Ross's god exists in a two-dimensional time -- like a plane -- in which be can travel an infinite number or directions."[18] Thus Ross's god knows the future as well as the past. How such a being can plan, act, hope, or even think is a mystery. In the absence of an explanation of how such a being can be a person, Ross's claim is incoherent.

Not only does the cause of the universe not have to be god, it does not have to be supernatural. It has long been known that if the amount of matter in the universe is great enough, then the universe will someday stop expanding and start contracting. Eventually, all the matter in the universe will be drawn back to a single point in what has come to be known as "the big crunch." Since matter supposedly cannot be crushed out of existence, the contraction cannot go on indefinitely. At some point the compressed matter may rebound in another big bang. If so, the big bang would have been caused by a prior state of the universe rather than some external agency.

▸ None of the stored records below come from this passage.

(* ===== verification/Simd.v ===== *)
(** * Vectorised key search (engine/src/art/node16_simd.rs)

    The scalar loop, the SSE/AVX2 path and the NEON path of
    [simd_find_child], with the intrinsics written out on lists of bytes.
    The outer [option] of a result is the panic of a debug build (an index or
    a shift out of range), the inner one the [Option] the function returns. *)

From S2P Require Import Prelude.

Local Open Scope Z_scope.

(** [for i in 0..count { if keys[i] == target { return Some(i) } }] *)
Fixpoint find_scalar_loop (keys : list Z) (target : Z) (i n : nat) : option (option nat) :=
  match n with
  | O => Some None
  | S n' =>
      k ← keys !! i;
      if k =? target then Some (Some i) else find_scalar_loop keys target (S i) n'
  end.

Definition find_scalar (keys : list Z) (target count : Z) : option (option nat) :=
  find_scalar_loop keys target 0 (Z.to_nat count).

(** ** Intrinsics *)

(** [u32::trailing_zeros], [u64::trailing_zeros]: [n] bits are inspected. *)
Fixpoint trailing_zeros (n : nat) (x : Z) : nat :=
  match n with
  | O => O
  | S n' => if Z.odd x then O else S (trailing_zeros n' (Z.div2 x))
  end.

(** [_mm_set1_epi8] / [vdupq_n_u8] *)
Definition splat (x : Z) : list Z := replicate 16 x.

(** [_mm_cmpeq_epi8] / [vceqq_u8]: 0xFF where the bytes agree. *)
Definition cmpeq (u v : list Z) : list Z := zip_with (λ a b, if a =? b then 255 else 0) u v.

(** [_mm_movemask_epi8]: bit [i] is the top bit of byte [i]. *)
Definition movemask (v : list Z) : Z :=
  foldr (λ b acc, Z.b2z (Z.testbit b 7) + 2 * acc) 0 v.

(** [vshrn_n_u16(vreinterpretq_u16_u8(v), 4)] on little-endian lanes, then read
    back as one [u64]. *)
Fixpoint shrn4 (v : list Z) : list Z :=
  match v with
  | lo :: hi :: v' => wrap 8 (Z.shiftr (lo + 256 * hi) 4) :: shrn4 v'
  | _ => []
  end.
Definition le_u64 (v : list Z) : Z := foldr (λ b acc, b + 256 * acc) 0 v.

(** A left shift of 1 at width [w]: shifting by the width or more panics. *)
Definition checked_shl1 (w s : Z) : option Z := if s <? w then Some (wrap w (Z.shiftl 1 s)) else None.

(** ** The three paths *)

(** [find_avx2] and [find_sse4_1] have the same body. *)
Definition find_sse4_1 (keys : list Z) (target count : Z) : option (option nat) :=
  let cmp := cmpeq keys (splat target) in
  let mask := movemask cmp in
  bit ← checked_shl1 32 count;
  let valid_mask := Z.land mask (bit - 1) in
  Some (if valid_mask =? 0 then None else Some (trailing_zeros 32 valid_mask)).

Definition find_avx2 := find_sse4_1.

Definition find_neon (keys : list Z) (target count : Z) : option (option nat) :=
  let cmp := cmpeq keys (splat target) in
  let as_u64 := le_u64 (shrn4 cmp) in
  bit ← checked_shl1 64 (count * 4);
  let valid := Z.land as_u64 (bit - 1) in
  Some (if valid =? 0 then None else Some (trailing_zeros 64 valid / 4)%nat).

(** The same in a release build, where the shift amount is taken modulo 64. *)
Definition find_neon_release (keys : list Z) (target count : Z) : option nat :=
  let cmp := cmpeq keys (splat target) in
  let as_u64 := le_u64 (shrn4 cmp) in
  let valid := Z.land as_u64 (wrap 64 (Z.shiftl 1 (count * 4 mod 64)) - 1) in
  if valid =? 0 then None else Some (trailing_zeros 64 valid / 4)%nat.

(** The detected instruction set decides at run time. *)
Inductive target_arch := X86_64 (avx2 sse4_1 : bool) | AArch64 | OtherArch.

Definition simd_find_child (arch : target_arch) (keys : list Z) (target count : Z)
    : option (option nat) :=
  if count =? 0 then Some None else
  match arch with
  | X86_64 avx2 sse4_1 =>
      if avx2 then find_avx2 keys target count
      else if sse4_1 then find_sse4_1 keys target count
      else find_scalar keys target count
  | AArch64 => find_neon keys target count
  | OtherArch => find_scalar keys target count
  end.

(** ** The C entry point (node16_simd_ffi/src/lib.rs)

    [idx as i8] keeps the low eight bits, read in two's complement. *)
Definition as_i8 (x : Z) : Z := let y := wrap 8 x in if y <? 128 then y else y - 256.

Definition node16_simd_find (arch : target_arch) (keys : list Z) (target count : Z) : option Z :=
  match simd_find_child arch keys target count with
  | Some (Some idx) => Some (as_i8 (Z.of_nat idx))
  | Some None => Some (-1)
  | None => None
  end.

(** ** Specification *)

(** The first index whose key is [target]. *)
Fixpoint first_index (keys : list Z) (target : Z) : option nat :=
  match keys with
  | [] => None
  | k :: keys' => if k =? target then Some O else S <$> first_index keys' target
  end.

Lemma find_scalar_loop_spec keys target i n :
  (i + n ≤ length keys)%nat →
  find_scalar_loop keys target i n =
  Some (Nat.add i <$> first_index (take n (drop i keys)) target).
Proof.
  revert i. induction n as [|n IH]; intros i Hlen; [by destruct (drop i keys)|].
  destruct (lookup_lt_is_Some_2 keys i) as [k Hk]; [lia|].
  cbn [find_scalar_loop]. rewrite Hk, (drop_S _ _ _ Hk). simpl.
  destruct (k =? target); simpl.
  - by rewrite Nat.add_0_r.
  - rewrite IH by lia. destruct (first_index _ _) as [j|]; simpl; [|done].
    by rewrite Nat.add_succ_r.
Qed.

(** A mask of [s] low bits keeps the first fields of width [s] of a word. *)
Definition fields (s : Z) (v : list Z) : Z := foldr (λ b acc, b + 2 ^ s * acc) 0 v.

Lemma fields_cons s b v : fields s (b :: v) = b + 2 ^ s * fields s v.
Proof. done. Qed.

Lemma fields_range s v : 0 ≤ s → Forall (λ b, 0 ≤ b < 2 ^ s) v → 0 ≤ fields s v.
Proof.
  intros Hs. induction 1 as [|b v Hb Hv IH]; simpl; [lia|].
  pose proof (Z.pow_pos_nonneg 2 s). nia.
Qed.

Lemma fields_take s v n :
  0 < s → Forall (λ b, 0 ≤ b < 2 ^ s) v →
  Z.land (fields s v) (Z.ones (Z.of_nat n * s)) = fields s (take n v).
Proof.
  intros Hs Hv. rewrite Z.land_ones by lia. revert n.
  induction Hv as [|b v Hb Hv IH]; intros n.
  - rewrite take_nil. apply Z.mod_0_l. apply Z.pow_nonzero; lia.
  - destruct n as [|n]; [by rewrite Z.mod_1_r|].
    cbn [take]. rewrite !fields_cons, <- IH. replace (Z.of_nat (S n) * s) with (s + Z.of_nat n * s) by lia.
    rewrite Z.pow_add_r by lia.
    pose proof (Z.pow_pos_nonneg 2 s ltac:(lia) ltac:(lia)).
    pose proof (Z.pow_pos_nonneg 2 (Z.of_nat n * s) ltac:(lia) ltac:(lia)).
    rewrite Z.rem_mul_r by lia.
    replace ((b + 2 ^ s * fields s v) mod 2 ^ s) with b.
    2: { rewrite (Z.mul_comm (2 ^ s)), Z_mod_plus_full. by rewrite Z.mod_small. }
    replace ((b + 2 ^ s * fields s v) / 2 ^ s) with (fields s v); [done|].
    rewrite (Z.mul_comm (2 ^ s)), Z.div_add by lia. rewrite Z.div_small by done. lia.
Qed.

(** *** SSE: one bit per byte *)

Lemma movemask_fields keys target :
  movemask (cmpeq keys (replicate (length keys) target)) =
  fields 1 ((λ k, Z.b2z (k =? target)) <$> keys).
Proof.
  induction keys as [|k keys IH]; [done|].
  simpl. unfold cmpeq, movemask in *. rewrite IH. by destruct (k =? target).
Qed.

Lemma bits_first keys target n :
  (length keys ≤ n)%nat →
  let x := fields 1 ((λ k, Z.b2z (k =? target)) <$> keys) in
  (if x =? 0 then None else Some (trailing_zeros n x)) = first_index keys target.
Proof.
  revert n. induction keys as [|k keys IH]; intros n Hn; [done|]. cbv zeta in *.
  rewrite fmap_cons, fields_cons. cbn [first_index].
  set (x := fields 1 _) in *. change (2 ^ 1) with 2.
  assert (0 ≤ x) as Hx.
  { apply fields_range; [lia|]. apply Forall_fmap, Forall_true. intros j.
    simpl. destruct (j =? target); simpl; lia. }
  clearbody x.
  destruct n as [|n]; [simpl in Hn; lia|]. simpl in Hn.
  destruct (k =? target); cbn [Z.b2z trailing_zeros].
  - destruct (Z.eqb_spec (1 + 2 * x) 0); [lia|].
    by rewrite Z.odd_add, Z.odd_mul.
  - rewrite Z.add_0_l, Z.odd_mul. cbn [Z.odd andb].
    rewrite <- (IH n) by lia.
    destruct (Z.eqb_spec x 0) as [Hz|Hne]; [by rewrite Hz|].
    destruct (Z.eqb_spec (2 * x) 0); [lia|]. simpl.
    by rewrite Z.div2_div, Z.mul_comm, Z.div_mul.
Qed.

(** *** NEON: one nibble per byte *)

Lemma shrn4_fields (n : nat) keys target :
  length keys = (2 * n)%nat →
  le_u64 (shrn4 (cmpeq keys (replicate (length keys) target))) =
  fields 4 ((λ k, if k =? target then 15 else 0) <$> keys).
Proof.
  revert keys. induction n as [|n IH]; intros keys Hl; [by destruct keys|].
  destruct keys as [|k [|k' keys]]; simpl in Hl; [lia|lia|].
  simpl length. cbn [replicate]. unfold cmpeq. cbn [zip_with shrn4].
  rewrite !fmap_cons, !fields_cons, <- (IH keys) by lia. unfold cmpeq, le_u64. cbn [foldr].
  set (y := foldr _ _ _). destruct (k =? target), (k' =? target); 
    match goal with |- context [wrap 8 ?t] =>
      let v := eval vm_compute in (wrap 8 t) in change (wrap 8 t) with v end;
    change (2 ^ 4) with 16; lia.
Qed.

Lemma nibbles_first keys target n :
  (4 * length keys ≤ n)%nat →
  let x := fields 4 ((λ k, if k =? target then 15 else 0) <$> keys) in
  (if x =? 0 then None else Some (trailing_zeros n x / 4)%nat) = first_index keys target.
Proof.
  revert n. induction keys as [|k keys IH]; intros n Hn; [done|]. cbv zeta in *.
  rewrite fmap_cons, fields_cons. cbn [first_index].
  set (x := fields 4 _) in *. change (2 ^ 4) with 16.
  assert (0 ≤ x) as Hx.
  { apply fields_range; [lia|]. apply Forall_fmap, Forall_true. intros j.
    simpl. destruct (j =? target); lia. }
  clearbody x.
  simpl in Hn. do 4 (destruct n as [|n]; [lia|]).
  destruct (k =? target).
  - destruct (Z.eqb_spec (15 + 16 * x) 0); [lia|]. cbn [trailing_zeros].
    by rewrite Z.odd_add, Z.odd_mul.
  - rewrite Z.add_0_l. rewrite <- (IH n) by lia.
    destruct (Z.eqb_spec x 0) as [Hz|Hne]; [by rewrite Hz|].
    destruct (Z.eqb_spec (16 * x) 0); [lia|]. cbn [fmap option_fmap option_map].
    assert (∀ y, Z.odd (2 * y) = false ∧ Z.div2 (2 * y) = y) as Hdbl.
    { intros y. rewrite Z.odd_mul, Z.div2_div, Z.mul_comm, Z.div_mul by lia. done. }
    replace (16 * x) with (2 * (2 * (2 * (2 * x)))) by lia. cbn [trailing_zeros].
    do 4 (rewrite (proj1 (Hdbl _)), (proj2 (Hdbl _))). f_equal.
    replace (S (S (S (S (trailing_zeros n x))))) with (1 * 4 + trailing_zeros n x)%nat by lia.
    by rewrite Nat.div_add_l.
Qed.

Lemma first_index_lt keys target i : first_index keys target = Some i → (i < length keys)%nat.
Proof.
  revert i. induction keys as [|k keys IH]; intros i; cbn; [done|].
  destruct (k =? target); [intros [= <-]; lia|]. intros (j & Hj & ->)%fmap_Some. apply IH in Hj. lia.
Qed.

(** ** Theorems *)

Lemma simd_find_child_first arch keys target count :
  length keys = 16%nat → 0 ≤ count ≤ 16 → arch ≠ AArch64 →
  simd_find_child arch keys target count =
  Some (first_index (take (Z.to_nat count) keys) target).
Proof.
  intros Hl Hc Harch. unfold simd_find_child.
  destruct (Z.eqb_spec count 0) as [->|Hne]; [done|].
  assert (find_scalar keys target count = Some (first_index (take (Z.to_nat count) keys) target)) as Hs.
  { unfold find_scalar. rewrite find_scalar_loop_spec by lia. rewrite drop_0.
    by destruct (first_index _ _). }
  assert (find_sse4_1 keys target count = Some (first_index (take (Z.to_nat count) keys) target)) as Hv.
  { unfold find_sse4_1, checked_shl1, splat. rewrite <- Hl, movemask_fields.
    rewrite (proj2 (Z.ltb_lt count 32)) by lia. cbn [mbind option_bind].
    rewrite wrap_small.
    2: { rewrite Z.shiftl_1_l. split; [lia|]. apply Z.pow_lt_mono_r; lia. }
    replace (Z.shiftl 1 count - 1) with (Z.ones (Z.of_nat (Z.to_nat count) * 1))
      by (rewrite Z.ones_equiv, Z.shiftl_1_l, Z2Nat.id, ?Z.mul_1_r by lia; lia).
    rewrite fields_take; [|lia|].
    - rewrite <- fmap_take. f_equal. apply bits_first. rewrite length_take. lia.
    - apply Forall_fmap, Forall_true. intros j. simpl. destruct (j =? target); simpl; lia. }
  destruct arch as [[] []| |]; done.
Qed.

(** C37: on a [Node16] with [count] keys (1 to 16), every x86-64 and scalar path
    of [simd_find_child] returns the first index below [count] whose key is
    the target byte, and none otherwise; nothing panics. *)
Theorem simd_find_child_spec arch keys target count :
  length keys = 16%nat → 0 ≤ count ≤ 16 → arch ≠ AArch64 →
  simd_find_child arch keys target count =
  Some (first_index (take (Z.to_nat count) keys) target).
Proof. apply simd_find_child_first. Qed.

(** The NEON path agrees with them as long as the node is not full: for
    [count] below 16 it returns the first matching index. *)
Theorem neon_find_child_spec keys target count :
  length keys = 16%nat → 0 < count < 16 →
  simd_find_child AArch64 keys target count =
  Some (first_index (take (Z.to_nat count) keys) target).
Proof.
  intros Hl Hc. unfold simd_find_child. destruct (Z.eqb_spec count 0); [lia|].
  unfold find_neon, checked_shl1, splat. rewrite <- Hl, (shrn4_fields 8) by done.
  rewrite (proj2 (Z.ltb_lt _ _)) by lia. cbn [mbind option_bind].
  rewrite wrap_small.
  2: { rewrite Z.shiftl_1_l. split; [lia|]. apply Z.pow_lt_mono_r; lia. }
  replace (Z.shiftl 1 (count * 4) - 1) with (Z.ones (Z.of_nat (Z.to_nat count) * 4))
    by (rewrite Z.ones_equiv, Z.shiftl_1_l, Z2Nat.id, ?Z.mul_1_r by lia; lia).
  rewrite fields_take; [|lia|].
  - rewrite <- fmap_take. f_equal. apply nibbles_first. rewrite length_take. lia.
  - apply Forall_fmap, Forall_true. intros j. simpl. destruct (j =? target); lia.
Qed.

(** On a full node (16 keys) the NEON path shifts by 64: a debug build
    panics, and a release build, which reduces the shift modulo 64, misses
    every key. *)
Theorem neon_full_node_misses keys target :
  simd_find_child AArch64 keys target 16 = None ∧
  find_neon_release keys target 16 = None.
Proof.
  split; [done|]. unfold find_neon_release.
  change (wrap 64 (Z.shiftl 1 (16 * 4 mod 64)) - 1) with 0. by rewrite Z.land_0_r.
Qed.

(** The C entry point loses nothing in its byte: on x86-64 and on the scalar
    path its answer is not negative exactly when a key matches, and is then
    the first index that does. *)
Theorem node16_simd_find_spec arch keys target count :
  length keys = 16%nat → 0 ≤ count ≤ 16 → arch ≠ AArch64 →
  ∃ r, node16_simd_find arch keys target count = Some r ∧
    (r = -1 ∧ first_index (take (Z.to_nat count) keys) target = None ∨
     0 ≤ r < count ∧ first_index (take (Z.to_nat count) keys) target = Some (Z.to_nat r)).
Proof.
  intros Hl Hc Ha. unfold node16_simd_find. rewrite simd_find_child_first by done.
  destruct (first_index _ _) as [i|] eqn:Hi; [|eexists; split; [done|by left]].
  apply first_index_lt in Hi as Hlt. rewrite length_take in Hlt.
  exists (Z.of_nat i). assert (as_i8 (Z.of_nat i) = Z.of_nat i) as ->.
  { unfold as_i8. cbv zeta. rewrite wrap_small by (unfold in_width; lia). by rewrite (proj2 (Z.ltb_lt _ _)) by lia. }
  split; [done|]. right. split; [lia|]. by rewrite Nat2Z.id.
Qed.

This bounce theory of the universe has fallen on hard times, however. In a paper entitled "The Impossibility of a Bouncing Universe," Marc Sher and Alan Guth argued that the universe is not mechanically efficient enough to bounce."[19] In terms of mechanical efficiency, the universe appears to be more like a snowball than a superball. Moreover, recent estimates indicate that there is not enough mass in the universe to stop its expansion. So it is doubtful that the big bang was the result of a prior big crunch.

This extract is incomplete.